◆ Stored data entries ◆

(* ===== verification/Cxx.v ===== *)
(** * C++: exceptions, loops and strings

    What the C++ parts of the program use of the language and its library.  A
    computation of type [res A] returns ([Ok]), throws ([Throw]), touches an
    object out of its bounds ([Stray]), or shows that the fuel of a loop was
    too little ([Spin]).  A loop is [loop] over its body; [wp] is the program
    logic the safety theorems are proved in.  A [std::string] and a
    [std::vector<uint8_t>] are lists of bytes, a [size_t] is a 64-bit [Z]. *)

From stdpp Require Export sorting.
From S2P Require Import Prelude Decimal.

#[global] Open Scope Z_scope.

(** A decidable fact about concrete lists. *)
Ltac decides := apply (bool_decide_unpack _); vm_compute; exact I.

(** ** Results *)

Inductive exn :=
  | runtime_error (what : list Z)
  | out_of_range
  | invalid_argument
  | bad_alloc.

Inductive res (A : Type) :=
  | Ok (a : A)
  | Throw (e : exn)
  | Stray
  | Spin.
Arguments Ok {A} a.
Arguments Throw {A} e.
Arguments Stray {A}.
Arguments Spin {A}.

#[global] Instance res_ret : MRet res := @Ok.
#[global] Instance res_bind : MBind res := λ A B f m,
  match m with Ok a => f a | Throw e => Throw e | Stray => Stray | Spin => Spin end.
#[global] Instance res_fmap : FMap res := λ A B f m,
  match m with Ok a => Ok (f a) | Throw e => Throw e | Stray => Stray | Spin => Spin end.

(** [try { m } catch (const std::exception &) { h }] *)
Definition catch {A} (m h : res A) : res A :=
  match m with Throw _ => h | _ => m end.
(** [if (c) throw e;] *)
Definition throw_if (c : bool) (e : exn) : res () := if c then Throw e else Ok ().
Definition fail (what : string) : exn := runtime_error (cs what).

(** [m] returns a value of [Q] or throws; it stays in bounds, and if it does
    not end then [P] holds. *)
Definition wps {A} (P : Prop) (m : res A) (Q : A → Prop) : Prop :=
  match m with Ok a => Q a | Throw _ => True | Stray => False | Spin => P end.
(** It ends. *)
Abbreviation wp := (wps False).

Section wp.
Context {A B : Type} (P : Prop).
Implicit Types (m : res A) (Q : A → Prop).

Lemma wp_ret (a : A) Q : Q a → wps P (Ok a) Q.
Proof. done. Qed.
Lemma wp_bind m (f : A → res B) (Q : B → Prop) : wps P m (λ a, wps P (f a) Q) → wps P (m ≫= f) Q.
Proof. by destruct m. Qed.
Lemma wp_fmap m (f : A → B) (Q : B → Prop) : wps P m (λ a, Q (f a)) → wps P (f <$> m) Q.
Proof. by destruct m. Qed.
Lemma wp_mono m Q Q' : wps P m Q → (∀ a, Q a → Q' a) → wps P m Q'.
Proof. destruct m; naive_solver. Qed.
Lemma wp_weaken m Q : wp m Q → wps P m Q.
Proof. by destruct m. Qed.
Lemma wp_catch m h Q : wps P m Q → wps P h Q → wps P (catch m h) Q.
Proof. by destruct m. Qed.
Lemma wp_throw_if c e (Q : () → Prop) : (c = false → Q ()) → wps P (throw_if c e) Q.
Proof. destruct c; naive_solver. Qed.
Lemma wp_Ok m a Q : wps P m Q → m = Ok a → Q a.
Proof. by intros H ->. Qed.
End wp.

Lemma bind_Ok {A B} (m : res A) (f : A → res B) b : m ≫= f = Ok b ↔ ∃ a, m = Ok a ∧ f a = Ok b.
Proof. destruct m; naive_solver. Qed.
Lemma fmap_Ok {A B} (m : res A) (f : A → B) b : f <$> m = Ok b ↔ ∃ a, m = Ok a ∧ f a = b.
Proof. destruct m; naive_solver. Qed.

(** ** Loops *)

(** What one pass of a loop decides: go on with [s], or leave with [r]. *)
Inductive ctl (S R : Type) := Next (s : S) | Stop (r : R).
Arguments Next {S R} s.
Arguments Stop {S R} r.

Fixpoint loop {S R} (fuel : nat) (body : S → res (ctl S R)) (s : S) : res R :=
  match fuel with
  | O => Spin
  | S fuel => c ← body s; match c with Next s => loop fuel body s | Stop r => Ok r end
  end.

(** [for (i = from; i < from + n; ++i)]; the result is [Next] when the count
    runs out. *)
Fixpoint upto {S R} (n : nat) (from : Z) (body : Z → S → res (ctl S R)) (s : S) : res (ctl S R) :=
  match n with
  | O => Ok (Next s)
  | S n => c ← body from s; match c with Next s => upto n (from + 1) body s | Stop r => Ok (Stop r) end
  end.

Section loops.
Context {S R : Type}.
Implicit Types (body : S → res (ctl S R)).

(** An invariant and a measure that each pass makes smaller, unless [P]. *)
Lemma wps_loop P body (I : S → Prop) (m : S → Z) (Q : R → Prop) fuel s :
  (∀ s, I s → wps P (body s) (λ c,
    match c with Next s' => I s' ∧ (P ∨ 0 <= m s' < m s) | Stop r => Q r end)) →
  I s → P ∨ (Z.to_nat (m s) < fuel)%nat → wps P (loop fuel body s) Q.
Proof.
  intros Hb. revert s. induction fuel as [|fuel IH]; intros s Hs Hf; [destruct Hf; [done|lia]|].
  cbn [loop]. apply wp_bind. eapply wp_mono; [by apply Hb|]. intros [s'|r]; [|done].
  intros [Hs' Hm]. apply IH; [done|]. destruct Hf, Hm; try by left. right. lia.
Qed.
Lemma wp_loop body (I : S → Prop) (m : S → Z) (Q : R → Prop) fuel s :
  (∀ s, I s → wp (body s) (λ c,
    match c with Next s' => I s' ∧ 0 <= m s' < m s | Stop r => Q r end)) →
  I s → (Z.to_nat (m s) < fuel)%nat → wp (loop fuel body s) Q.
Proof.
  intros Hb Hs Hf. apply (wps_loop _ _ I m); [|done|by right]. intros s' Hs'.
  eapply wp_mono; [by apply Hb|]. intros [s2|r]; [|done]. intros [? ?]. split; [done|by right].
Qed.

(** The same for the fuel alone: a result other than [Spin]. *)
Lemma loop_ends body (I : S → Prop) (m : S → Z) fuel s :
  (∀ s, I s → match body s with Ok (Next s') => I s' ∧ 0 <= m s' < m s | Spin => False | _ => True end) →
  I s → (Z.to_nat (m s) < fuel)%nat → loop fuel body s ≠ Spin.
Proof.
  intros Hb. revert s. induction fuel as [|fuel IH]; intros s Hs Hf; [lia|]. cbn [loop].
  specialize (Hb s Hs). destruct (body s) as [[s'|r]| | |]; [|done..].
  destruct Hb as [Hs' Hm]. apply IH; [done|]. lia.
Qed.

(** A loop that has ended needs no more fuel. *)
Lemma loop_more body fuel k s : loop fuel body s ≠ Spin → loop (fuel + k) body s = loop fuel body s.
Proof.
  revert s. induction fuel as [|fuel IH]; intros s H; [done|]. cbn [loop Nat.add] in *.
  destruct (body s) as [[s'|r]| | |]; [|done..]. cbn [mbind res_bind] in *. by apply IH.
Qed.

(** A pass that leaves the state as it is never ends. *)
Lemma loop_stuck body s : body s = Ok (Next s) → ∀ fuel, loop fuel body s = Spin.
Proof. intros H fuel. induction fuel as [|fuel IH]; [done|]. cbn [loop]. by rewrite H. Qed.

Lemma loop_next body fuel s s' :
  body s = Ok (Next s') → loop (Datatypes.S fuel) body s = loop fuel body s'.
Proof. intros H. cbn [loop]. by rewrite H. Qed.
Lemma loop_stop body fuel s r : body s = Ok (Stop r) → loop (Datatypes.S fuel) body s = Ok r.
Proof. intros H. cbn [loop]. by rewrite H. Qed.

Lemma wp_upto P (body : Z → S → res (ctl S R)) (I : Z → S → Prop) (Q : R → Prop) n from s :
  (∀ i s, from <= i < from + Z.of_nat n → I i s →
    wps P (body i s) (λ c, match c with Next s' => I (i + 1) s' | Stop r => Q r end)) →
  I from s →
  wps P (upto n from body s) (λ c, match c with Next s' => I (from + Z.of_nat n) s' | Stop r => Q r end).
Proof.
  revert from s. induction n as [|n IH]; intros from s Hb Hs; cbn [upto].
  { cbn. by rewrite Z.add_0_r. }
  apply wp_bind. eapply wp_mono; [apply Hb; [lia|done]|]. intros [s'|r]; [|done]. intros Hs'.
  replace (from + Z.of_nat (Datatypes.S n)) with (from + 1 + Z.of_nat n) by lia.
  apply IH; [|done]. intros i s1 Hi. apply Hb. lia.
Qed.
End loops.

(** ** Strings *)

Definition npos : Z := 18446744073709551615.
Definition size (s : list Z) : Z := Z.of_nat (length s).

Fixpoint is_prefix (p s : list Z) : bool :=
  match p, s with
  | [], _ => true
  | a :: p, b :: s => (a =? b) && is_prefix p s
  | _, _ => false
  end.

(** [s.find(p, pos)] *)
Fixpoint find_at (p s : list Z) (i : Z) : Z :=
  if is_prefix p s then i else match s with [] => npos | _ :: s => find_at p s (i + 1) end.
Definition str_find (s p : list Z) (pos : Z) : Z :=
  if size s <? pos then npos else find_at p (drop (Z.to_nat pos) s) pos.

(** [s.find_first_of(set, pos)] *)
Fixpoint first_of_at (set s : list Z) (i : Z) : Z :=
  match s with
  | [] => npos
  | b :: s => if existsb (Z.eqb b) set then i else first_of_at set s (i + 1)
  end.
Definition str_find_first_of (s set : list Z) (pos : Z) : Z :=
  if size s <? pos then npos else first_of_at set (drop (Z.to_nat pos) s) pos.

(** [s.find_last_of(c)] *)
Fixpoint last_of_at (c : Z) (s : list Z) (i last : Z) : Z :=
  match s with
  | [] => last
  | b :: s => last_of_at c s (i + 1) (if b =? c then i else last)
  end.
Definition str_find_last_of (s : list Z) (c : Z) : Z := last_of_at c s 0 npos.

(** [s.substr(pos, n)] *)
Definition substr (s : list Z) (pos n : Z) : res (list Z) :=
  if size s <? pos then Throw out_of_range
  else Ok (take (Z.to_nat (Z.min n (size s - pos))) (drop (Z.to_nat pos) s)).

(** [v[i]] of a string or a vector *)
Definition at_ {A} (v : list A) (i : Z) : res A :=
  if 0 <=? i then match v !! Z.to_nat i with Some b => Ok b | None => Stray end else Stray.

(** [std::string(p + pos, p + pos + n)] of the bytes of a vector *)
Definition range (v : list Z) (pos n : Z) : res (list Z) :=
  if (0 <=? pos) && (0 <=? n) && (pos + n <=? size v)
  then Ok (take (Z.to_nat n) (drop (Z.to_nat pos) v)) else Stray.

(** [s == "..."] *)
Definition eq_str (s t : list Z) : bool := bool_decide (s = t).
(** [s.find(p) != std::string::npos] *)
Definition contains (s p : list Z) : bool := negb (str_find s p 0 =? npos).

(** The classes of <cctype> in the C locale. *)
Definition is_upper (b : Z) : bool := (65 <=? b) && (b <=? 90).
Definition is_lower (b : Z) : bool := (97 <=? b) && (b <=? 122).
Definition is_alnum (b : Z) : bool := is_upper b || is_lower b || is_digit b.
Definition to_lower (b : Z) : Z := if is_upper b then b + 32 else b.

(** Strings are ordered as [std::string::compare] does, byte by byte. *)
Fixpoint str_leb (s t : list Z) : bool :=
  match s, t with
  | [], _ => true
  | _ :: _, [] => false
  | a :: s, b :: t => (a <? b) || ((a =? b) && str_leb s t)
  end.
Definition str_le (s t : list Z) : Prop := Is_true (str_leb s t).
#[global] Instance str_le_dec : RelDecision str_le := λ s t, decide (Is_true (str_leb s t)).
Definition sort_strings : list (list Z) → list (list Z) := merge_sort str_le.

(** A vector or a string the allocator can give: at most half the address
    space, so that sums of positions do not wrap. *)
Definition fits (v : list Z) : Prop := bytes v ∧ size v < 4611686018427387904.

(** ** What the string functions find *)

Lemma size_nonneg v : 0 <= size v.
Proof. unfold size. lia. Qed.
Lemma size_app v w : size (v ++ w) = size v + size w.
Proof. unfold size. rewrite length_app. lia. Qed.
Lemma size_cons b v : size (b :: v) = 1 + size v.
Proof. unfold size. cbn [length]. lia. Qed.
Lemma size_nil : size [] = 0.
Proof. done. Qed.
Lemma size_le_split n z : size (le_split n z) = Z.of_nat n.
Proof. unfold size. by rewrite length_le_split. Qed.
Create Rewrite HintDb size.
#[export] Hint Rewrite size_app size_cons size_nil size_le_split : size.
Ltac sizes := autorewrite with size in *.

Lemma drop_size_app (v w : list Z) : drop (Z.to_nat (size v)) (v ++ w) = w.
Proof. unfold size. rewrite Nat2Z.id. apply drop_app_length. Qed.
Lemma take_size_app (v w : list Z) : take (Z.to_nat (size v)) (v ++ w) = v.
Proof. unfold size. rewrite Nat2Z.id. apply take_app_length. Qed.
(** A position inside of a string cuts it in two. *)
Lemma split_size (v : list Z) k : 0 <= k <= size v → ∃ a b, v = a ++ b ∧ size a = k.
Proof.
  intros Hk. exists (take (Z.to_nat k) v), (drop (Z.to_nat k) v). split; [by rewrite take_drop|].
  unfold size in *. rewrite length_take. lia.
Qed.

Lemma is_prefix_spec p s : is_prefix p s = true ↔ ∃ t, s = p ++ t.
Proof.
  revert s. induction p as [|a p IH]; intros s; cbn [is_prefix].
  { split; [by exists s|done]. }
  destruct s as [|b s]; [split; [done|]; by intros [t ?]|].
  rewrite andb_true_iff, Z.eqb_eq, IH. split.
  - intros [-> [t ->]]. by exists t.
  - intros [t [= -> ->]]. split; [done|]. by exists t.
Qed.
Lemma is_prefix_app p t : is_prefix p (p ++ t) = true.
Proof. apply is_prefix_spec. by exists t. Qed.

◆ Requirement ◆
Your answer should consist of the lines above that hold the word "global".

◆ Expected answer ◆
#[global] Open Scope Z_scope.
#[global] Instance res_ret : MRet res := @Ok.
#[global] Instance res_bind : MBind res := λ A B f m,
#[global] Instance res_fmap : FMap res := λ A B f m,
#[global] Instance str_le_dec : RelDecision str_le := λ s t, decide (Is_true (str_leb s t)).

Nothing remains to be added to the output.